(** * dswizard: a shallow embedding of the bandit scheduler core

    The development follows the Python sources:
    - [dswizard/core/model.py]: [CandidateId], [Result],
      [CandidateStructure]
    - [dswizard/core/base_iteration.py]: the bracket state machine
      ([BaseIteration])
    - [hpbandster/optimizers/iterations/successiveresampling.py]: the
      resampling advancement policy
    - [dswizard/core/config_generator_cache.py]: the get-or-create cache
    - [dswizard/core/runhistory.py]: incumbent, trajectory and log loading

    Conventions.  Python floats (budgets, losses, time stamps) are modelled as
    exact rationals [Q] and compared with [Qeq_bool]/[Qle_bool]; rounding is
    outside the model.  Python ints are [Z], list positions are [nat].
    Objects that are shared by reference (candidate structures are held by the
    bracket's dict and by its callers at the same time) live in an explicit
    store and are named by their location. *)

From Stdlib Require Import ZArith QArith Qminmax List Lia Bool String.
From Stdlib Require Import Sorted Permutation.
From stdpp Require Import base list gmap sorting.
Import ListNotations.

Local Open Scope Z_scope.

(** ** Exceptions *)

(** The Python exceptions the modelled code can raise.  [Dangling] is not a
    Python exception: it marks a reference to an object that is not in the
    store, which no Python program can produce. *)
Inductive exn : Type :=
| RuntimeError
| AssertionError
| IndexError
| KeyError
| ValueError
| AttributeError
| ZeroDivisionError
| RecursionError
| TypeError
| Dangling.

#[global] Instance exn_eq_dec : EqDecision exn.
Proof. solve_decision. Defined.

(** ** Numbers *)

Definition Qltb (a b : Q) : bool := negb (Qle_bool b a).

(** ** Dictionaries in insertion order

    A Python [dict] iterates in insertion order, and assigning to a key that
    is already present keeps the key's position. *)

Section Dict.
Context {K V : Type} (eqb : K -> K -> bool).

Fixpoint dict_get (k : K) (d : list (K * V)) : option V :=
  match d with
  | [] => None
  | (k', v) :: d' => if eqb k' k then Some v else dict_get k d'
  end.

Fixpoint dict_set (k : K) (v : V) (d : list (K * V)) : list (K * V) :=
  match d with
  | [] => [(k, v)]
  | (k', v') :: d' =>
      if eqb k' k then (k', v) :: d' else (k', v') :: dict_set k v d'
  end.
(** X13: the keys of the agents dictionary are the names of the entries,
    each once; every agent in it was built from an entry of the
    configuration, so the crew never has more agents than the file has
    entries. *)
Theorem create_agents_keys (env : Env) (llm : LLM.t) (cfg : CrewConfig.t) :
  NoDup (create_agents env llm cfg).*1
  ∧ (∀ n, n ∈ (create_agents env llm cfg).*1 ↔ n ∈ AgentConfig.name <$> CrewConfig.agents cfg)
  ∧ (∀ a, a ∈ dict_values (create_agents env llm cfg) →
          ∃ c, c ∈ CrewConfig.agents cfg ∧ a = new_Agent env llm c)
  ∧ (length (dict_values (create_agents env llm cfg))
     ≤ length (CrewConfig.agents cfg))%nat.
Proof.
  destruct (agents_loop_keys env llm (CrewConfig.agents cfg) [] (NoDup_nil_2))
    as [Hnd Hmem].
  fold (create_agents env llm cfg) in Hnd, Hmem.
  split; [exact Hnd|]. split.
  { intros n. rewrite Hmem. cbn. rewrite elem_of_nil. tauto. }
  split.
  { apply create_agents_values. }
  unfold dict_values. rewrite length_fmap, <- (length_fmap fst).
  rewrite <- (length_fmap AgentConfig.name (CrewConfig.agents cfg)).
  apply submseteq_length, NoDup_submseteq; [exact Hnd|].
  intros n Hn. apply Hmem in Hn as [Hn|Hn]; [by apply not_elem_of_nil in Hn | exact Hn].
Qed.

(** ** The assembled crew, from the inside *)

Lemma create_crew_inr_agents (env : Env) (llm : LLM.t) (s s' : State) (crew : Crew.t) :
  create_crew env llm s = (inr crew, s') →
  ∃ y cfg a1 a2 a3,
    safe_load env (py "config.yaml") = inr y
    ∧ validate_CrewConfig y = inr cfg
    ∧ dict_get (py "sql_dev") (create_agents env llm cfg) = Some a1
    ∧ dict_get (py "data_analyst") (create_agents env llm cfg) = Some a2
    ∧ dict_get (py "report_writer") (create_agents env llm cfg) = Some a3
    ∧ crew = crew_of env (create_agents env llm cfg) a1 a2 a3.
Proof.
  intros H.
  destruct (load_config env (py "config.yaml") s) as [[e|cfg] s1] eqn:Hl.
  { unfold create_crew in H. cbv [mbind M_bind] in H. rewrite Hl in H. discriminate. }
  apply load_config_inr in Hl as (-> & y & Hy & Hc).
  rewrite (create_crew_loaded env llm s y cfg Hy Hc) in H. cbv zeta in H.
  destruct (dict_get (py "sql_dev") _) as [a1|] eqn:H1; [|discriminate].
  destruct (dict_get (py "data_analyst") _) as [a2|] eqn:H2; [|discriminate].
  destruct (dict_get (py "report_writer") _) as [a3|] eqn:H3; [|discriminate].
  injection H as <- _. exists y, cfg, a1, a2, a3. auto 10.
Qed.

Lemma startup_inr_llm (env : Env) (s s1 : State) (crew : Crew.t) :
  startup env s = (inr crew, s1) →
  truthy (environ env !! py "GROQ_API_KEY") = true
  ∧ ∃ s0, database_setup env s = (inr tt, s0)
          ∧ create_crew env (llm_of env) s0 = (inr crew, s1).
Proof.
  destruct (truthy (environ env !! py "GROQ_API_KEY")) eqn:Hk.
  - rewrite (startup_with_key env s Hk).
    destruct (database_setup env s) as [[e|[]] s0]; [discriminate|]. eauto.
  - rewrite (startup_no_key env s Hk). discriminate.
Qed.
+++
What the exercise asks:
Your reply must be one number: the count of lines in the records above that contain the string "dswizard".

Reply:
5